__ABOUT THIS EXERCISE__:
Work through the data below and give the number of lines holding the word "done", without any other text.
━━━━━ SOURCE DATA
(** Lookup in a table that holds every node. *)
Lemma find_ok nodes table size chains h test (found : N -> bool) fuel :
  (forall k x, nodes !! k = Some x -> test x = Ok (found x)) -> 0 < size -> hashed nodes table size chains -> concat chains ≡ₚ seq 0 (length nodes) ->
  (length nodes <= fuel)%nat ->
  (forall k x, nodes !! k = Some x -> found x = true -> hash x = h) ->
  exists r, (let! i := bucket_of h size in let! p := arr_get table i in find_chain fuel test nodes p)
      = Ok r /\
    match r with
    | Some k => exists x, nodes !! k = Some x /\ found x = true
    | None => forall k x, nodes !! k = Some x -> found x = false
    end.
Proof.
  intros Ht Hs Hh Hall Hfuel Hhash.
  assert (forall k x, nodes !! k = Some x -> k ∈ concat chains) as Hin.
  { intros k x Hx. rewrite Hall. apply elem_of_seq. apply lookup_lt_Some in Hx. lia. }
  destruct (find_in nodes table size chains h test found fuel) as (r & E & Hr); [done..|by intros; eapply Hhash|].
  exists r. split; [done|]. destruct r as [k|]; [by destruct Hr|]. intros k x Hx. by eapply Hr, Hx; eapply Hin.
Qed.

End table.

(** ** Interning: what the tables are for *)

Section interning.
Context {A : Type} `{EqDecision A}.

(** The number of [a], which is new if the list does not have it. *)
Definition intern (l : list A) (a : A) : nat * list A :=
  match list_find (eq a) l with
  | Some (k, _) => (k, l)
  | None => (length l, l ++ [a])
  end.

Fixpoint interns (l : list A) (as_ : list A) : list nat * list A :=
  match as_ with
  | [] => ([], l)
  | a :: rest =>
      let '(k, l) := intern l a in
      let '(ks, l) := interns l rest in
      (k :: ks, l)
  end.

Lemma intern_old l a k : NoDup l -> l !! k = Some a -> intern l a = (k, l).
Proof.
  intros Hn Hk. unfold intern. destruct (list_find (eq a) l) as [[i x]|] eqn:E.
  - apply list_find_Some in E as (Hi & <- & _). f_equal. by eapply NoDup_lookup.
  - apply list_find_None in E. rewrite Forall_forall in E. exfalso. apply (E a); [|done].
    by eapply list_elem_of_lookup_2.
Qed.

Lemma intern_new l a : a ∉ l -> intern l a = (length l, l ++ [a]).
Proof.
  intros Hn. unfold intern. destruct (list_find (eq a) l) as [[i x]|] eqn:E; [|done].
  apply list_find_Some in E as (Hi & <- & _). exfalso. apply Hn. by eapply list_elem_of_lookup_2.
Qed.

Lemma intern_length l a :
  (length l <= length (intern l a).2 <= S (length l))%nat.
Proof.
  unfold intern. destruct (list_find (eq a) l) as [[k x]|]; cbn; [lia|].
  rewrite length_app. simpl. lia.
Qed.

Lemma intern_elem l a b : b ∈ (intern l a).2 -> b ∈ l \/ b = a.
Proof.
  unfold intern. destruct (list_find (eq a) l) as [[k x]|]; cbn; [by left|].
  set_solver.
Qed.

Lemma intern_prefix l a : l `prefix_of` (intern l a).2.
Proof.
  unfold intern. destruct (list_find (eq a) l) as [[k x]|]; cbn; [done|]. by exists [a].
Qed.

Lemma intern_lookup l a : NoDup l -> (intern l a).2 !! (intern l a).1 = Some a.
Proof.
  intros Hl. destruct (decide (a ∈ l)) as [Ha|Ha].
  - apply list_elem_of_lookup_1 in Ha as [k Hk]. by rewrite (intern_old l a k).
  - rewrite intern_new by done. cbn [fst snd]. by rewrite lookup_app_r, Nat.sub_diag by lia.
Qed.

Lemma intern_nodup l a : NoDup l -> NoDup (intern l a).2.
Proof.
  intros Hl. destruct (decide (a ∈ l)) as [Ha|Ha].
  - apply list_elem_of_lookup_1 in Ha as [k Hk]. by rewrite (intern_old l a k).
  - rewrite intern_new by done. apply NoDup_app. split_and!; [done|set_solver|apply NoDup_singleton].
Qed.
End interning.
━━━━━━━━━━
━━━━━ SOURCE DATA
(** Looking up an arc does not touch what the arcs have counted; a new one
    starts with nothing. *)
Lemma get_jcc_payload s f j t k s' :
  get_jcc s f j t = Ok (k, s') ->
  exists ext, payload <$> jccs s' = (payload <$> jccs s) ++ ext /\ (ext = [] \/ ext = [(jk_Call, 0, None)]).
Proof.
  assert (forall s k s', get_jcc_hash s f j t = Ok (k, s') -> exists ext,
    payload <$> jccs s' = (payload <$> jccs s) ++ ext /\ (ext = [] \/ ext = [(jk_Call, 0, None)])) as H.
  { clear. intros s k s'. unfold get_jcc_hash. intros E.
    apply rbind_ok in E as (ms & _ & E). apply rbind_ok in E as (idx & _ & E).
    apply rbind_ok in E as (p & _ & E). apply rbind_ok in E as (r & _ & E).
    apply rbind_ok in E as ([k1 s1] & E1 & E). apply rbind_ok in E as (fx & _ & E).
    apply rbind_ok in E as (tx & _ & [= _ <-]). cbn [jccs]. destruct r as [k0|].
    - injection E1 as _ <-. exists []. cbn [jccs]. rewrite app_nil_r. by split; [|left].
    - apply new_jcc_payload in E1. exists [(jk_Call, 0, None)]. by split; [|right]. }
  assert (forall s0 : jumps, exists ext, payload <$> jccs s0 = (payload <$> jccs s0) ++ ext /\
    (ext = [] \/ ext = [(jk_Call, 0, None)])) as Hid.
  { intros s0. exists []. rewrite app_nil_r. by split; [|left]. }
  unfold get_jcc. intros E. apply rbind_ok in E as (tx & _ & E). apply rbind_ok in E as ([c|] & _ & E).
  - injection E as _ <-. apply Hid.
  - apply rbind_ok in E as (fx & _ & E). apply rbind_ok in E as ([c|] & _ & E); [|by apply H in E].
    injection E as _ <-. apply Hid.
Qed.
━━━━━━━━━━
__OUTPUT BELOW__:
7